* _WORK INSTRUCTION_
Type out all the records once more, exactly.

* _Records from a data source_

Lemma le_val_app l k : le_val (l ++ k) = Z.lxor (le_val l) (Z.shiftl (le_val k) (8 * Z.of_nat (length l))).
Proof.
  induction l as [|b l IH]; simpl.
  - by rewrite Z.shiftl_0_r.
  - rewrite IH, Z.shiftl_lxor, Z.shiftl_shiftl, Z.lxor_assoc by lia. do 3 f_equal. lia.
Qed.

(** ** The shift register is linear *)

Section Linear.
  Context (poly : Z).

Lemma crc_shift_lxor a b :
  crc_shift poly (Z.lxor a b) = Z.lxor (crc_shift poly a) (crc_shift poly b).
Proof.
  unfold crc_shift. rewrite Z.shiftr_lxor, <- !Z.bit0_odd, Z.lxor_spec.
  set (x := Z.shiftr a 1). set (y := Z.shiftr b 1).
  destruct (Z.testbit a 0), (Z.testbit b 0); simpl; apply Z.bits_inj'; intros i Hi;
    rewrite !Z.lxor_spec;
    destruct (Z.testbit x i), (Z.testbit y i), (Z.testbit poly i); reflexivity.
Qed.

Lemma crc_shifts_S n x : crc_shifts poly (S n) x = crc_shifts poly n (crc_shift poly x).
Proof. unfold crc_shifts. rewrite Nat.iter_succ_r. reflexivity. Qed.

Lemma crc_shifts_lxor n a b :
  crc_shifts poly n (Z.lxor a b) = Z.lxor (crc_shifts poly n a) (crc_shifts poly n b).
Proof.
  revert a b. induction n as [|n IH]; intros a b; [reflexivity|].
  rewrite !crc_shifts_S, crc_shift_lxor. apply IH.
Qed.

Lemma crc_shifts_add n m x : crc_shifts poly (n + m) x = crc_shifts poly m (crc_shifts poly n x).
Proof.
  revert x. induction n as [|n IH]; intros x; [reflexivity|].
  change (S n + m)%nat with (S (n + m)). rewrite !crc_shifts_S. apply IH.
Qed.

(** A bit that has not reached the end of the register is only moved. *)
Lemma crc_shifts_shiftl n x : crc_shifts poly n (Z.shiftl x (Z.of_nat n)) = x.
Proof.
  revert x. induction n as [|n IH]; intros x; [apply Z.shiftl_0_r|].
  rewrite crc_shifts_S. unfold crc_shift.
  rewrite <- Z.bit0_odd, Z.shiftl_spec_low by lia.
  rewrite Z.shiftr_shiftl_l by lia.
  replace (Z.of_nat (S n) - 1) with (Z.of_nat n) by lia. apply IH.
Qed.

(** The same in front of the last [m] shifts. *)
Lemma crc_shifts_move n m x :
  crc_shifts poly (n + m) (Z.shiftl x (Z.of_nat n)) = crc_shifts poly m x.
Proof. by rewrite crc_shifts_add, crc_shifts_shiftl. Qed.

Lemma crc_shift_range x : is_u32 poly -> is_u32 x -> is_u32 (crc_shift poly x).
Proof.
  intros Hp Hx. unfold crc_shift.
  assert (is_u32 (Z.shiftr x 1)) as Hs by (rewrite Z.shiftr_div_pow2 by lia; zsolve).
  destruct (Z.odd x); [|done]. by apply lxor_u32.
Qed.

* _WRITTEN REPLY_
Lemma le_val_app l k : le_val (l ++ k) = Z.lxor (le_val l) (Z.shiftl (le_val k) (8 * Z.of_nat (length l))).
Proof.
  induction l as [|b l IH]; simpl.
  - by rewrite Z.shiftl_0_r.
  - rewrite IH, Z.shiftl_lxor, Z.shiftl_shiftl, Z.lxor_assoc by lia. do 3 f_equal. lia.
Qed.

(** ** The shift register is linear *)

Section Linear.
  Context (poly : Z).

Lemma crc_shift_lxor a b :
  crc_shift poly (Z.lxor a b) = Z.lxor (crc_shift poly a) (crc_shift poly b).
Proof.
  unfold crc_shift. rewrite Z.shiftr_lxor, <- !Z.bit0_odd, Z.lxor_spec.
  set (x := Z.shiftr a 1). set (y := Z.shiftr b 1).
  destruct (Z.testbit a 0), (Z.testbit b 0); simpl; apply Z.bits_inj'; intros i Hi;
    rewrite !Z.lxor_spec;
    destruct (Z.testbit x i), (Z.testbit y i), (Z.testbit poly i); reflexivity.
Qed.

Lemma crc_shifts_S n x : crc_shifts poly (S n) x = crc_shifts poly n (crc_shift poly x).
Proof. unfold crc_shifts. rewrite Nat.iter_succ_r. reflexivity. Qed.

Lemma crc_shifts_lxor n a b :
  crc_shifts poly n (Z.lxor a b) = Z.lxor (crc_shifts poly n a) (crc_shifts poly n b).
Proof.
  revert a b. induction n as [|n IH]; intros a b; [reflexivity|].
  rewrite !crc_shifts_S, crc_shift_lxor. apply IH.
Qed.

Lemma crc_shifts_add n m x : crc_shifts poly (n + m) x = crc_shifts poly m (crc_shifts poly n x).
Proof.
  revert x. induction n as [|n IH]; intros x; [reflexivity|].
  change (S n + m)%nat with (S (n + m)). rewrite !crc_shifts_S. apply IH.
Qed.

(** A bit that has not reached the end of the register is only moved. *)
Lemma crc_shifts_shiftl n x : crc_shifts poly n (Z.shiftl x (Z.of_nat n)) = x.
Proof.
  revert x. induction n as [|n IH]; intros x; [apply Z.shiftl_0_r|].
  rewrite crc_shifts_S. unfold crc_shift.
  rewrite <- Z.bit0_odd, Z.shiftl_spec_low by lia.
  rewrite Z.shiftr_shiftl_l by lia.
  replace (Z.of_nat (S n) - 1) with (Z.of_nat n) by lia. apply IH.
Qed.

(** The same in front of the last [m] shifts. *)
Lemma crc_shifts_move n m x :
  crc_shifts poly (n + m) (Z.shiftl x (Z.of_nat n)) = crc_shifts poly m x.
Proof. by rewrite crc_shifts_add, crc_shifts_shiftl. Qed.

Lemma crc_shift_range x : is_u32 poly -> is_u32 x -> is_u32 (crc_shift poly x).
Proof.
  intros Hp Hx. unfold crc_shift.
  assert (is_u32 (Z.shiftr x 1)) as Hs by (rewrite Z.shiftr_div_pow2 by lia; zsolve).
  destruct (Z.odd x); [|done]. by apply lxor_u32.
Qed.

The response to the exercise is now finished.